XHDFM-FM
- Mexico City; Mexico;
- Frequency: 106.5 MHz
- Branding: Mix

Programming
- Format: Adult hits in English

Ownership
- Owner: Grupo ACIR; (Fórmula Melódica, S. de R.L. de C.V.);

History
- First air date: 1964
- Former call signs: XHMR-FM, XHABC-FM
- Call sign meaning: DF (Distrito Federal, former administrative name of Mexico City)/ Fórmula Melódica

Technical information
- Licensing authority: CRT
- Class: C1
- ERP: 90 kW
- HAAT: −57.8 meters (−190 ft)
- Transmitter coordinates: 19°23′11.2″N 99°12′21.1″W﻿ / ﻿19.386444°N 99.205861°W

Links
- Webcast: XHDFM-FM
- Website: 106.5 MIX Mexico City Website

= XHDFM-FM =

Radio station in Mexico City

XHDFM-FM is a radio station in Mexico City. Broadcasting on 106.5 MHz, XHDFM-FM is owned by Grupo ACIR and broadcasts an adult hits format under the name 106.5 MIX. The transmitter is located atop a tower in the "Ciudad de la Radio" facility on Álvaro Obregón, west of Mexico City.

==History==
The concession for 106.5 MHz in Mexico City was awarded in 1964 to México Radio, S.A., for XHMR-FM. Not long after, the station's callsign was changed to XHABC-FM, reflecting the station's then-common ownership with XEABC-AM 760. The station was sold to Fórmula Melódica in 1977 and the callsign changed to the current XHDFM-FM. Fórmula Melódica, owned by the Guadalajara-based Ondas de Alegría group, broadcast romantic and ranchera music in Spanish until 1981, when it became "La Nueva Onda" and changed its format to ballad music. The station moved studios in 1985 after its previous facilities were heavily damaged by the 1985 Mexico City earthquake.
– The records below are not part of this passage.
(* ===== verification/LooperGeneric.v ===== *)
(** * The generic event loop ([android/looper-generic.c])

    A [GLooper] runs without the QEMU core: it keeps its active timers in a list
    sorted by deadline, its watchers in sets of pointers, and waits with an
    [IoLooper].  The memory allocator belongs to the host: the functions that
    allocate take the address it returned. *)

From S2P Require Import Prelude IntrusiveList LooperQemu SockAddr SocketCalls Refset IoLooper.

Definition EWOULDBLOCK := 11.
Definition DURATION_INFINITE := 0x7fffffffffffffff.

(** ** Data *)

(** [struct GLoopTimer]; its callback is one function for all timers, which gets
    [gt_opaque]. *)
Record GLoopTimer : Type := mkGTimer { gt_deadline : Z; gt_opaque : Z; gt_next : Z }.
Definition set_activeNext (v : Z) (t : GLoopTimer) : GLoopTimer := {| t with gt_next := v |}.
Definition set_deadline (v : Z) (t : GLoopTimer) : GLoopTimer := {| t with gt_deadline := v |}.

(** [struct GLoopIo] *)
Record GLoopIo : Type := mkGIo { gio_fd : Z; gio_opaque : Z; gio_wanted : Z; gio_ready : Z }.

(** [struct GLooper] with the objects it uses. *)
Record GLooper : Type := mkGLooper {
  timers : ARefSet;
  activeTimers : Z;
  ios : ARefSet;
  pendingIos : ARefSet;
  numActiveIos : Z;
  iolooper : IoLooper;
  running : bool;
  gtheap : gmap Z GLoopTimer;
  gioheap : gmap Z GLoopIo
}.

Definition mod_gtimer (p : Z) (f : GLoopTimer -> GLoopTimer) (g : GLooper) : res GLooper :=
  t ← deref (gtheap g) p; Ok {| g with gtheap := <[p := f t]> (gtheap g) |}.
Definition mod_gio (p : Z) (f : GLoopIo -> GLoopIo) (g : GLooper) : res GLooper :=
  i ← deref (gioheap g) p; Ok {| g with gioheap := <[p := f i]> (gioheap g) |}.

(** [Looper* looper_newGeneric(void)]; [junk] is the memory of the [IoLooper] *)
Definition looper_newGeneric (junk : IoLooper) : GLooper :=
  mkGLooper arefSet_init 0 arefSet_init arefSet_init 0 (iolooper_new junk) false ∅ ∅.

(** ** Timers *)

Definition glooper_addTimer (tt : Z) (g : GLooper) : res GLooper :=
  s ← arefSet_add tt (timers g); Ok {| g with timers := s |}.
Definition glooper_delTimer (tt : Z) (g : GLooper) : res GLooper :=
  s ← arefSet_del tt (timers g); Ok {| g with timers := s |}.

(** [void glooper_addActiveTimer(looper, tt)] *)
Definition glooper_addActiveTimer (tt : Z) (g : GLooper) : res GLooper :=
  t ← deref (gtheap g) tt;
  let deadline := gt_deadline t in
  pnode ← find_link gt_next (fun node => n ← deref (gtheap g) node; Ok (gt_deadline n >? deadline))
            (walk_fuel (gtheap g)) (gtheap g) (activeTimers g) LHead;
  v ← load_link gt_next (gtheap g) (activeTimers g) pnode;
  g ← mod_gtimer tt (set_activeNext v) g;
  '(h, hd) ← store_link set_activeNext (gtheap g) (activeTimers g) pnode tt;
  Ok {| g with gtheap := h; activeTimers := hd |}.

(** [void glooper_delActiveTimer(looper, tt)] *)
Definition glooper_delActiveTimer (tt : Z) (g : GLooper) : res GLooper :=
  pnode ← find_link gt_next (fun node => Ok (node =? tt)) (walk_fuel (gtheap g)) (gtheap g) (activeTimers g) LHead;
  node ← load_link gt_next (gtheap g) (activeTimers g) pnode;
  if node =? 0 then Ok g
  else
    t ← deref (gtheap g) tt;
    '(h, hd) ← store_link set_activeNext (gtheap g) (activeTimers g) pnode (gt_next t);
    mod_gtimer tt (set_activeNext 0) {| g with gtheap := h; activeTimers := hd |}.

(** [void glooptimer_stop(impl)] *)
Definition glooptimer_stop (tt : Z) (g : GLooper) : res GLooper :=
  t ← deref (gtheap g) tt;
  if negb (gt_deadline t =? DURATION_INFINITE) then
    g ← glooper_delActiveTimer tt g;
    mod_gtimer tt (set_deadline DURATION_INFINITE) g
  else Ok g.

(** [void glooptimer_startAbsolute(impl, deadline_ms)] *)
Definition glooptimer_startAbsolute (tt deadline_ms : Z) (g : GLooper) : res GLooper :=
  t ← deref (gtheap g) tt;
  g ← (if negb (gt_deadline t =? DURATION_INFINITE) then glooptimer_stop tt g else Ok g);
  if deadline_ms =? DURATION_INFINITE then Ok g
  else
    g ← mod_gtimer tt (set_deadline deadline_ms) g;
    glooper_addActiveTimer tt g.

(** [int glooptimer_isActive(impl)] *)
Definition glooptimer_isActive (tt : Z) (g : GLooper) : res bool :=
  t ← deref (gtheap g) tt; Ok (negb (gt_deadline t =? DURATION_INFINITE)).

(** [void glooptimer_free(impl)] *)
Definition glooptimer_free (tt : Z) (g : GLooper) : res GLooper :=
  t ← deref (gtheap g) tt;
  g ← (if negb (gt_deadline t =? DURATION_INFINITE) then glooptimer_stop tt g else Ok g);
  g ← glooper_delTimer tt g;
  _ ← deref (gtheap g) tt;
  Ok {| g with gtheap := delete tt (gtheap g) |}.

(** [void glooper_timer_init(looper, timer, callback, opaque)]: [tt] is the
    address of the new timer *)
Definition glooper_timer_init (tt opaque : Z) (g : GLooper) : res GLooper :=
  glooper_addTimer tt {| g with gtheap := <[tt := mkGTimer DURATION_INFINITE opaque 0]> (gtheap g) |}.

(** ** Watchers *)

Definition glooper_addIo (io : Z) (g : GLooper) : res GLooper :=
  s ← arefSet_add io (ios g); Ok {| g with ios := s |}.
Definition glooper_delIo (io : Z) (g : GLooper) : res GLooper :=
  s ← arefSet_del io (ios g); Ok {| g with ios := s |}.
Definition glooper_delPendingIo (io : Z) (g : GLooper) : res GLooper :=
  s ← arefSet_del io (pendingIos g); Ok {| g with pendingIos := s |}.

(** [void glooper_modifyFd(looper, fd, oldWanted, newWanted)] *)
Definition glooper_modifyFd (fd oldWanted newWanted : Z) (g : GLooper) : res GLooper :=
  let n := numActiveIos g in
  let n := if (oldWanted =? 0) && negb (newWanted =? 0) then n + 1 else n in
  let n := if negb (oldWanted =? 0) && (newWanted =? 0) then n - 1 else n in
  iol ← iolooper_modify fd oldWanted newWanted (iolooper g);
  Ok {| g with numActiveIos := n; iolooper := iol |}.

(** [void gloopio_modify(io, wanted)] *)
Definition gloopio_modify (io wanted : Z) (g : GLooper) : res GLooper :=
  i ← deref (gioheap g) io;
  if gio_wanted i =? wanted then Ok g
  else
    g ← (if negb (gio_ready i =? 0) && (Z.land (gio_ready i) wanted =? 0)
         then glooper_delPendingIo io g else Ok g);
    g ← mod_gio io (fun i => {| i with gio_ready := Z.land (gio_ready i) wanted |}) g;
    g ← glooper_modifyFd (gio_fd i) (gio_wanted i) wanted g;
    mod_gio io (fun i => {| i with gio_wanted := wanted |}) g.

Definition gloopio_wantRead (io : Z) (g : GLooper) : res GLooper :=
  i ← deref (gioheap g) io; gloopio_modify io (Z.lor (gio_wanted i) LOOP_IO_READ) g.
Definition gloopio_wantWrite (io : Z) (g : GLooper) : res GLooper :=
  i ← deref (gioheap g) io; gloopio_modify io (Z.lor (gio_wanted i) LOOP_IO_WRITE) g.
Definition gloopio_dontWantRead (io : Z) (g : GLooper) : res GLooper :=
  i ← deref (gioheap g) io; gloopio_modify io (Z.ldiff (gio_wanted i) LOOP_IO_READ) g.
Definition gloopio_dontWantWrite (io : Z) (g : GLooper) : res GLooper :=
  i ← deref (gioheap g) io; gloopio_modify io (Z.ldiff (gio_wanted i) LOOP_IO_WRITE) g.
Definition gloopio_poll (io : Z) (g : GLooper) : res Z :=
  i ← deref (gioheap g) io; Ok (gio_ready i).

(** [void gloopio_free(impl)] *)
Definition gloopio_free (io : Z) (g : GLooper) : res GLooper :=
  i ← deref (gioheap g) io;
  g ← (if negb (gio_ready i =? 0) then glooper_delPendingIo io g else Ok g);
  g ← glooper_delIo io g;
  Ok {| g with gioheap := delete io (gioheap g) |}.

(** [void glooper_io_init(looper, user, fd, callback, opaque)]: [io] is the
    address of the new watcher, [s] the host's sockets *)
Definition glooper_io_init {P : Type} `{Host P} (io fd opaque : Z) (g : GLooper) (s : sock P)
    : res (GLooper * sock P) :=
  let g := {| g with gioheap := <[io := mkGIo fd opaque 0 0]> (gioheap g) |} in
  let '(_, s) := socket_set_nonblock fd s in
  g ← glooper_addIo io g;
  Ok (g, s).

(** [void glooper_forceQuit(ll)] *)
Definition glooper_forceQuit (g : GLooper) : GLooper := {| g with running := false |}.

(** [void glooper_free(ll)] *)
Definition glooper_free (g : GLooper) : GLooper :=
  {| g with timers := arefSet_done (timers g); activeTimers := 0; ios := arefSet_done (ios g);
            pendingIos := arefSet_done (pendingIos g) |}.

(** ** The loop *)

Section run.
Context {O : Type} `{SelectHost O} {S : Type}.
(** A program of state [S] that contains the looper and the host. *)
Context (get : S -> GLooper) (put : GLooper -> S -> S) (host : S -> sel O) (set_host : sel O -> S -> S).
Context (timer_callback : Z -> S -> res S) (io_callback : Z -> Z -> Z -> S -> res S).

(** [int64_t glooper_now(ll)] *)
Definition glooper_now (s : S) : Z * S :=
  let '(now, h) := iolooper_now (host s) in (now, set_host h s).

(** [void glooptimer_startRelative(impl, timeout_ms)] *)
Definition glooptimer_startRelative (tt timeout_ms : Z) (s : S) : res S :=
  if timeout_ms =? DURATION_INFINITE then
    g ← glooptimer_stop tt (get s); Ok (put g s)
  else
    let '(now, s) := glooper_now s in
    g ← glooptimer_startAbsolute tt (s64 (timeout_ms + now)) (get s); Ok (put g s).

(** Waiters whose descriptor is ready become pending. *)
Definition collect_io (io : Z) (g : GLooper) : res GLooper :=
  i ← deref (gioheap g) io;
  if gio_wanted i =? 0 then Ok g
  else
    rd ← iolooper_is_read (iolooper g) (gio_fd i);
    wr ← iolooper_is_write (iolooper g) (gio_fd i);
    let ready := Z.lor (if rd : bool then LOOP_IO_READ else 0) (if wr : bool then LOOP_IO_WRITE else 0) in
    g ← mod_gio io (fun i => {| i with gio_ready := ready |}) g;
    if negb (ready =? 0) then
      s ← arefSet_add io (pendingIos g); Ok {| g with pendingIos := s |}
    else Ok g.
Definition collect_ios (g : GLooper) : res GLooper :=
  arefSet_foreach ios (fun s g => {| g with ios := s |}) collect_io g.

(** Expired timers go from the active list to a pending list, whose head is
    [pending] and whose last link is [lastp]. *)
Fixpoint take_expired (fuel : nat) (now pending : Z) (lastp : link) (g : GLooper) : res (Z * GLooper) :=
  match fuel with
  | 0%nat => Fault OutOfFuel
  | Datatypes.S fuel' =>
      let timer := activeTimers g in
      if timer =? 0 then Ok (pending, g)
      else
        t ← deref (gtheap g) timer;
        if gt_deadline t >? now then Ok (pending, g)
        else
          g ← mod_gtimer timer (set_deadline DURATION_INFINITE) {| g with activeTimers := gt_next t |};
          '(h, pending) ← store_link set_activeNext (gtheap g) pending lastp timer;
          g ← mod_gtimer timer (set_activeNext 0) {| g with gtheap := h |};
          take_expired fuel' now pending (LNext timer) g
  end.

(** The pending timers are called back. *)
Fixpoint fire_timers (fuel : nat) (pending : Z) (s : S) : res S :=
  match fuel with
  | 0%nat => Fault OutOfFuel
  | Datatypes.S fuel' =>
      if pending =? 0 then Ok s
      else
        t ← deref (gtheap (get s)) pending;
        g ← mod_gtimer pending (set_activeNext 0) (get s);
        s ← timer_callback (gt_opaque t) (put g s);
        fire_timers fuel' (gt_next t) s
  end.

(** The pending watchers are called back, and the set of them is cleared. *)
Definition fire_io (io : Z) (s : S) : res S :=
  i ← deref (gioheap (get s)) io;
  io_callback (gio_opaque i) (gio_fd i) (gio_ready i) s.
Definition fire_ios (s : S) : res S :=
  s ← arefSet_foreach (fun s => pendingIos (get s)) (fun p s => put {| (get s) with pendingIos := p |} s) fire_io s;
  Ok (put {| (get s) with pendingIos := arefSet_clear (pendingIos (get s)) |} s).

(** The deadline of the next wait. *)
Definition next_deadline (loop_deadline_ms : Z) (g : GLooper) : res Z :=
  deadline ← (if negb (activeTimers g =? 0) then t ← deref (gtheap g) (activeTimers g); Ok (gt_deadline t)
              else Ok DURATION_INFINITE);
  Ok (if deadline >? loop_deadline_ms then loop_deadline_ms else deadline).

(** One turn of the loop of [glooper_run]: the result if it ends. *)
Definition run_turn (loop_deadline_ms : Z) (s : S) : res (option Z * S) :=
  let g := get s in
  if negb (running g) then Ok (Some 0, s)
  else if (numActiveIos g =? 0) && (activeTimers g =? 0) then Ok (Some EWOULDBLOCK, s)
  else
    deadline ← next_deadline loop_deadline_ms g;
    '(ret, iol, h) ← iolooper_wait_absolute deadline (iolooper g) (host s);
    let g := {| g with iolooper := iol |} in
    let s := put g (set_host h s) in
    if ret <? 0 then Ok (Some 0, s)
    else
      g ← (if ret >? 0 then collect_ios g else Ok g);
      let '(now, s) := glooper_now (put g s) in
      '(pending, g) ← take_expired (walk_fuel (gtheap (get s))) now 0 LHead (get s);
      s ← fire_timers (walk_fuel (gtheap g)) pending (put g s);
      s ← fire_ios s;
      Ok (if now >? loop_deadline_ms then Some ETIMEDOUT else None, s).

(** [int glooper_run(ll, loop_deadline_ms)]: [turns] bounds the turns of the
    loop, which ends when a callback asks it to, when nothing is watched, on an
    error and after the deadline. *)
Fixpoint glooper_loop (turns : nat) (loop_deadline_ms : Z) (s : S) : res (Z * S) :=
  match turns with
  | 0%nat => Fault OutOfFuel
  | Datatypes.S turns' =>
      '(r, s) ← run_turn loop_deadline_ms s;
      match r with Some v => Ok (v, s) | None => glooper_loop turns' loop_deadline_ms s end
  end.
Definition glooper_run (turns : nat) (loop_deadline_ms : Z) (s : S) : res (Z * S) :=
  glooper_loop turns loop_deadline_ms (put {| (get s) with running := true |} s).
End run.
In 1986, Ondas de Alegría was dissolved and Grupo ARTSA took over operation. The station's name was changed again, to "Stereo Amor", and then in 1992 to "Amor 106", both times with a romantic music format. In 1995, XHDFM and its sisters were sold to Grupo ACIR, who changed the station to its current name and format, which had been created a year earlier on XHSH-FM.